((

(** * QtAvahiService: shallow embedding of src/qtavahiservice.cpp

    The service object is modelled as a record of its members (the cached
    [m_*] fields, the private [d_ptr] fields, [m_state] and the refresh
    timer).  The avahi client library is an external collaborator: each
    operation receives an [Env] that answers the library calls it makes
    (client state, [avahi_entry_group_add_service_strlst], commit, TXT
    update, [avahi_alternative_service_name], [avahi_strerror]) and the
    list of local network interfaces ([QNetworkInterface::allInterfaces]). *)

From Stdlib Require Import ZArith Lia String Bool List.
From stdpp Require Import base gmap strings.
Import ListNotations.
Open Scope string_scope.
Open Scope Z_scope.

(** ** Data *)

(** [QHostAddress]: the null address, an IPv4 address (32 bits) or an IPv6
    address (128 bits). *)
Inductive QHostAddress :=
| HANull
| HAIPv4 (a : Z)
| HAIPv6 (a : Z).

Definition host_address_eqb (x y : QHostAddress) : bool :=
  match x, y with
  | HANull, HANull => true
  | HAIPv4 a, HAIPv4 b => Z.eqb a b
  | HAIPv6 a, HAIPv6 b => Z.eqb a b
  | _, _ => false
  end.

(** [QHostAddress("0.0.0.0")] *)
Definition any_ipv4 : QHostAddress := HAIPv4 0.

(** [QHash<QString, QString>] *)
Abbreviation TxtRecords := (gmap string string).

(** [QNetworkAddressEntry]: [ip()] and [netmask()]. *)
Record QNetworkAddressEntry := mkAddressEntry {
  ae_ip : QHostAddress;
  ae_netmask : QHostAddress
}.

(** [QNetworkInterface]: [index()] and [addressEntries()]. *)
Record QNetworkInterface := mkInterface {
  if_index : Z;
  if_addressEntries : list QNetworkAddressEntry
}.

(** avahi constants *)
Definition AVAHI_OK : Z := 0.
Definition AVAHI_ERR_COLLISION : Z := -8.
Definition AVAHI_IF_UNSPEC : Z := -1.
Definition AVAHI_PROTO_INET : Z := 0.
Definition AVAHI_PROTO_INET6 : Z := 1.

(** One entry of an avahi entry group: the arguments of
    [avahi_entry_group_add_service_strlst]. *)
Record Entry := mkEntry {
  e_interface : Z;
  e_protocol : Z;
  e_name : string;
  e_type : string;
  e_port : Z;
  e_txt : TxtRecords
}.

(** An avahi entry group, as seen by the daemon: its entries and whether
    it has been committed. *)
Record Group := mkGroup {
  g_entries : list Entry;
  g_committed : bool
}.

Definition empty_group : Group := mkGroup [] false.

(** [avahi_entry_group_is_empty] *)
Definition group_is_empty (g : Group) : bool :=
  match g_entries g with [] => true | _ => false end.

(** [avahi_entry_group_reset]: withdraw all entries, keep the handle. *)
Definition group_reset (g : Group) : Group := mkGroup [] false.

(** [QtAvahiService::QtAvahiServiceState] *)
Inductive QtAvahiServiceState :=
| QtAvahiServiceStateUncommitted
| QtAvahiServiceStateRegistering
| QtAvahiServiceStateEstablished
| QtAvahiServiceStateCollision
| QtAvahiServiceStateFailure.

Definition state_eqb (x y : QtAvahiServiceState) : bool :=
  match x, y with
  | QtAvahiServiceStateUncommitted, QtAvahiServiceStateUncommitted
  | QtAvahiServiceStateRegistering, QtAvahiServiceStateRegistering
  | QtAvahiServiceStateEstablished, QtAvahiServiceStateEstablished
  | QtAvahiServiceStateCollision, QtAvahiServiceStateCollision
  | QtAvahiServiceStateFailure, QtAvahiServiceStateFailure => true
  | _, _ => false
  end.

(** [QTimer m_reregisterTimer]: interval, single-shot flag and the time
    left until the pending firing ([None] when the timer is not active). *)
Record QTimer := mkTimer {
  t_interval : Z;
  t_singleShot : bool;
  t_remaining : option Z
}.

(** [QTimer::start]: (re)schedule a firing one interval from now,
    cancelling any pending one. *)
Definition timer_start (t : QTimer) : QTimer :=
  mkTimer (t_interval t) (t_singleShot t) (Some (t_interval t)).

(** [QTimer::stop] *)
Definition timer_stop (t : QTimer) : QTimer :=
  mkTimer (t_interval t) (t_singleShot t) None.

Definition timer_isActive (t : QTimer) : bool :=
  match t_remaining t with Some _ => true | None => false end.

(** The members of [QtAvahiService] and of its [QtAvahiServicePrivate].
    [d_serviceList] is the [AvahiStringList] handle; it is abstracted by the
    mapping it was built from. *)
Record Service := mkService {
  m_name : string;
  m_hostAddress : QHostAddress;
  m_port : Z;
  m_serviceType : string;
  m_txtRecords : TxtRecords;
  d_name : string;
  d_hostAddress : QHostAddress;
  d_port : Z;
  d_type : string;
  d_txtRecords : TxtRecords;
  d_group : option Group;
  d_serviceList : option TxtRecords;
  d_error : Z;
  m_state : QtAvahiServiceState;
  m_reregisterTimer : QTimer
}.

(** The answers of the avahi client library and of Qt's interface
    enumeration during one call. *)
Record Env := mkEnv {
  client_present : bool;                  (* d_ptr->client->m_client != NULL *)
  client_running : bool;                  (* avahi_client_get_state == AVAHI_CLIENT_S_RUNNING *)
  client_errno : Z;                       (* avahi_client_errno *)
  allInterfaces : list QNetworkInterface; (* QNetworkInterface::allInterfaces() *)
  add_service : Group -> Entry -> Z;      (* avahi_entry_group_add_service_strlst *)
  group_commit : Group -> Z;              (* avahi_entry_group_commit *)
  update_service_txt : Group -> Z -> Z -> string -> string -> TxtRecords -> Z;
    (* avahi_entry_group_update_service_txt_strlst *)
  alternative_service_name : string -> string; (* avahi_alternative_service_name *)
  strerror : Z -> string                  (* avahi_strerror *)
}.

(** ** Choosing the outgoing interface *)

(** The IPv4 netmask with [p] leading one bits. *)
Definition ipv4_netmask (p : Z) : Z := Z.shiftl (Z.ones p) (32 - p).

(** [QNetmask::setAddress] / [prefixLength]: only contiguous masks. *)
Definition ipv4_prefixLength (m : Z) : option Z :=
  List.find (fun p => Z.eqb (ipv4_netmask p) m)
            (map Z.of_nat (seq 0 33)).

(** [QHostAddress::parseSubnet(ip.toString() + "/" + netmask.toString())]
    for an address entry.  An IPv4 entry with a dotted netmask parses to the
    network address and its prefix length; any other text (an IPv6 netmask is
    not a bit count, a null netmask prints as the empty string) gives the
    invalid pair [(QHostAddress(), -1)]. *)
Definition parseSubnet (e : QNetworkAddressEntry) : QHostAddress * Z :=
  match ae_ip e, ae_netmask e with
  | HAIPv4 ip, HAIPv4 m =>
      match ipv4_prefixLength m with
      | Some p => (HAIPv4 (Z.land ip (ipv4_netmask p)), p)
      | None => (HANull, -1)
      end
  | _, _ => (HANull, -1)
  end.

(** [QHostAddress::isInSubnet(subnet, netmask)] *)
Definition isInSubnet (a subnet : QHostAddress) (netmask : Z) : bool :=
  match a, subnet with
  | HAIPv4 x, HAIPv4 s =>
      (0 <=? netmask) && (netmask <=? 32) &&
      Z.eqb (Z.shiftr x (32 - netmask)) (Z.shiftr s (32 - netmask))
  | HAIPv6 x, HAIPv6 s =>
      (0 <=? netmask) && (netmask <=? 128) &&
      Z.eqb (Z.shiftr x (128 - netmask)) (Z.shiftr s (128 - netmask))
  | _, _ => false
  end.

(** The inner [foreach] over [interface.addressEntries()]: on the first
    entry whose subnet contains the address it sets [ifIndex] and leaves
    the inner loop ([break]). *)
Fixpoint scanAddressEntries (a : QHostAddress) (index : Z)
         (entries : list QNetworkAddressEntry) (ifIndex : Z) : Z :=
  match entries with
  | [] => ifIndex
  | e :: rest =>
      let subnet := parseSubnet e in
      if isInSubnet a (fst subnet) (snd subnet) then index
      else scanAddressEntries a index rest ifIndex
  end.

(** The interface selection of [registerService] (lines 156-167) and of
    [updateTxtRecord] (lines 249-260): the outer [foreach] runs over all
    interfaces. *)
Definition resolveIfIndex (interfaces : list QNetworkInterface)
           (a : QHostAddress) : Z :=
  if negb (host_address_eqb a any_ipv4) then
    fold_left (fun ifIndex iface =>
                 scanAddressEntries a (if_index iface)
                                    (if_addressEntries iface) ifIndex)
              interfaces AVAHI_IF_UNSPEC
  else AVAHI_IF_UNSPEC.

(** [hostAddress.protocol() == IPv6Protocol ? AVAHI_PROTO_INET6 : AVAHI_PROTO_INET] *)
Definition avahi_protocol (a : QHostAddress) : Z :=
  match a with HAIPv6 _ => AVAHI_PROTO_INET6 | _ => AVAHI_PROTO_INET end.

(** ** Member updates *)

(** Lines 136-147: [m_name = name; ...; d_ptr->txtRecords = txtRecords;] *)
Definition cacheDescriptor (name : string) (a : QHostAddress) (port : Z)
           (type : string) (txt : TxtRecords) (s : Service) : Service :=
  mkService name a port type txt name a port type txt
            (d_group s) (d_serviceList s) (d_error s) (m_state s)
            (m_reregisterTimer s).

))

- Task to complete
Scan the material above for the word "QtAvahiServiceStateRegistering". Copy each line where it occurs.

- Finished task
| QtAvahiServiceStateRegistering
  | QtAvahiServiceStateRegistering, QtAvahiServiceStateRegistering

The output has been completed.